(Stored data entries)

(** [str::split(c)]: never empty. *)
Fixpoint split_on (c : ascii) (s : string) : list string :=
  match s with
  | EmptyString => [EmptyString]
  | String a s' =>
      if Ascii.eqb a c then EmptyString :: split_on c s'
      else match split_on c s' with
           | [] => [String a EmptyString]
           | l :: ls => String a l :: ls
           end
  end.

(** Texts joined by a separator. *)
Fixpoint join_with (c : ascii) (parts : list string) : string :=
  match parts with
  | [] => EmptyString
  | [s] => s
  | s :: rest => s +:+ String c (join_with c rest)
  end.

(** [str::contains(needle)]. *)
Fixpoint str_contains (needle s : string) : bool :=
  String.prefix needle s ||
  match s with EmptyString => false | String _ s' => str_contains needle s' end.

(** [str::trim_end_matches(c)]. *)
Fixpoint trim_end_matches (c : ascii) (s : string) : string :=
  match s with
  | EmptyString => EmptyString
  | String a s' =>
      match trim_end_matches c s' with
      | EmptyString => if Ascii.eqb a c then EmptyString else String a EmptyString
      | t => String a t
      end
  end.

Definition to_ascii_lowercase_char (c : ascii) : ascii :=
  let n := N_of_ascii c in
  if (65 <=? n)%N && (n <=? 90)%N then ascii_of_N (n + 32) else c.

Fixpoint to_ascii_lowercase (s : string) : string :=
  match s with
  | EmptyString => EmptyString
  | String c s' => String (to_ascii_lowercase_char c) (to_ascii_lowercase s')
  end.

Lemma lowercase_char_idem c : to_ascii_lowercase_char (to_ascii_lowercase_char c) = to_ascii_lowercase_char c.
Proof. by destruct c as [[] [] [] [] [] [] [] []]. Qed.

Lemma lowercase_idem s : to_ascii_lowercase (to_ascii_lowercase s) = to_ascii_lowercase s.
Proof. induction s as [|c s IH]; [done|]. cbn [to_ascii_lowercase]. by rewrite lowercase_char_idem, IH. Qed.

Lemma lowercase_length s : String.length (to_ascii_lowercase s) = String.length s.
Proof. induction s as [|c s IH]; [done|]. cbn. by rewrite IH. Qed.

(** [str::eq_ignore_ascii_case]. *)
Definition eq_ignore_ascii_case (a b : string) : bool :=
  String.eqb (to_ascii_lowercase a) (to_ascii_lowercase b).

(** [{:?}] of a [str], for texts whose other characters are printable. *)
Definition hex_digit (n : N) : ascii :=
  if (n <? 10)%N then ascii_of_N (48 + n) else ascii_of_N (87 + n).

Definition debug_char (c : ascii) : string :=
  let n := N_of_ascii c in
  if (n =? 34)%N then String "\" (String c EmptyString)
  else if (n =? 92)%N then String "\" (String c EmptyString)
  else if (n =? 0)%N then "\0"
  else if (n =? 9)%N then "\t"
  else if (n =? 10)%N then "\n"
  else if (n =? 13)%N then "\r"
  else if (n <? 16)%N then "\u{" +:+ String (hex_digit n) "}"
  else if (n <? 32)%N || (n =? 127)%N
       then "\u{" +:+ String (hex_digit (n / 16)) (String (hex_digit (n mod 16)) "}")
  else String c EmptyString.

Fixpoint debug_chars (s : string) : string :=
  match s with
  | EmptyString => EmptyString
  | String c s' => debug_char c +:+ debug_chars s'
  end.

Definition quote : ascii := "034"%char.
Definition debug_str (s : string) : string :=
  String quote (debug_chars s +:+ String quote EmptyString).

(** ** Lemmas *)

Lemma strip_prefix_app p s : strip_prefix p (p +:+ s) = Some s.
Proof.
  induction p as [|a p IH]; [done|]. rewrite str_app_cons. simpl. by rewrite Ascii.eqb_refl.
Qed.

## WHAT THE EXERCISE ASKS
Print out each line of the data exactly.

## OUTPUT FOR THIS TASK
(** [str::split(c)]: never empty. *)
Fixpoint split_on (c : ascii) (s : string) : list string :=
  match s with
  | EmptyString => [EmptyString]
  | String a s' =>
      if Ascii.eqb a c then EmptyString :: split_on c s'
      else match split_on c s' with
           | [] => [String a EmptyString]
           | l :: ls => String a l :: ls
           end
  end.

(** Texts joined by a separator. *)
Fixpoint join_with (c : ascii) (parts : list string) : string :=
  match parts with
  | [] => EmptyString
  | [s] => s
  | s :: rest => s +:+ String c (join_with c rest)
  end.

(** [str::contains(needle)]. *)
Fixpoint str_contains (needle s : string) : bool :=
  String.prefix needle s ||
  match s with EmptyString => false | String _ s' => str_contains needle s' end.

(** [str::trim_end_matches(c)]. *)
Fixpoint trim_end_matches (c : ascii) (s : string) : string :=
  match s with
  | EmptyString => EmptyString
  | String a s' =>
      match trim_end_matches c s' with
      | EmptyString => if Ascii.eqb a c then EmptyString else String a EmptyString
      | t => String a t
      end
  end.

Definition to_ascii_lowercase_char (c : ascii) : ascii :=
  let n := N_of_ascii c in
  if (65 <=? n)%N && (n <=? 90)%N then ascii_of_N (n + 32) else c.

Fixpoint to_ascii_lowercase (s : string) : string :=
  match s with
  | EmptyString => EmptyString
  | String c s' => String (to_ascii_lowercase_char c) (to_ascii_lowercase s')
  end.

Lemma lowercase_char_idem c : to_ascii_lowercase_char (to_ascii_lowercase_char c) = to_ascii_lowercase_char c.
Proof. by destruct c as [[] [] [] [] [] [] [] []]. Qed.

Lemma lowercase_idem s : to_ascii_lowercase (to_ascii_lowercase s) = to_ascii_lowercase s.
Proof. induction s as [|c s IH]; [done|]. cbn [to_ascii_lowercase]. by rewrite lowercase_char_idem, IH. Qed.

Lemma lowercase_length s : String.length (to_ascii_lowercase s) = String.length s.
Proof. induction s as [|c s IH]; [done|]. cbn. by rewrite IH. Qed.

(** [str::eq_ignore_ascii_case]. *)
Definition eq_ignore_ascii_case (a b : string) : bool :=
  String.eqb (to_ascii_lowercase a) (to_ascii_lowercase b).

(** [{:?}] of a [str], for texts whose other characters are printable. *)
Definition hex_digit (n : N) : ascii :=
  if (n <? 10)%N then ascii_of_N (48 + n) else ascii_of_N (87 + n).

Definition debug_char (c : ascii) : string :=
  let n := N_of_ascii c in
  if (n =? 34)%N then String "\" (String c EmptyString)
  else if (n =? 92)%N then String "\" (String c EmptyString)
  else if (n =? 0)%N then "\0"
  else if (n =? 9)%N then "\t"
  else if (n =? 10)%N then "\n"
  else if (n =? 13)%N then "\r"
  else if (n <? 16)%N then "\u{" +:+ String (hex_digit n) "}"
  else if (n <? 32)%N || (n =? 127)%N
       then "\u{" +:+ String (hex_digit (n / 16)) (String (hex_digit (n mod 16)) "}")
  else String c EmptyString.

Fixpoint debug_chars (s : string) : string :=
  match s with
  | EmptyString => EmptyString
  | String c s' => debug_char c +:+ debug_chars s'
  end.

Definition quote : ascii := "034"%char.
Definition debug_str (s : string) : string :=
  String quote (debug_chars s +:+ String quote EmptyString).

(** ** Lemmas *)

Lemma strip_prefix_app p s : strip_prefix p (p +:+ s) = Some s.
Proof.
  induction p as [|a p IH]; [done|]. rewrite str_app_cons. simpl. by rewrite Ascii.eqb_refl.
Qed.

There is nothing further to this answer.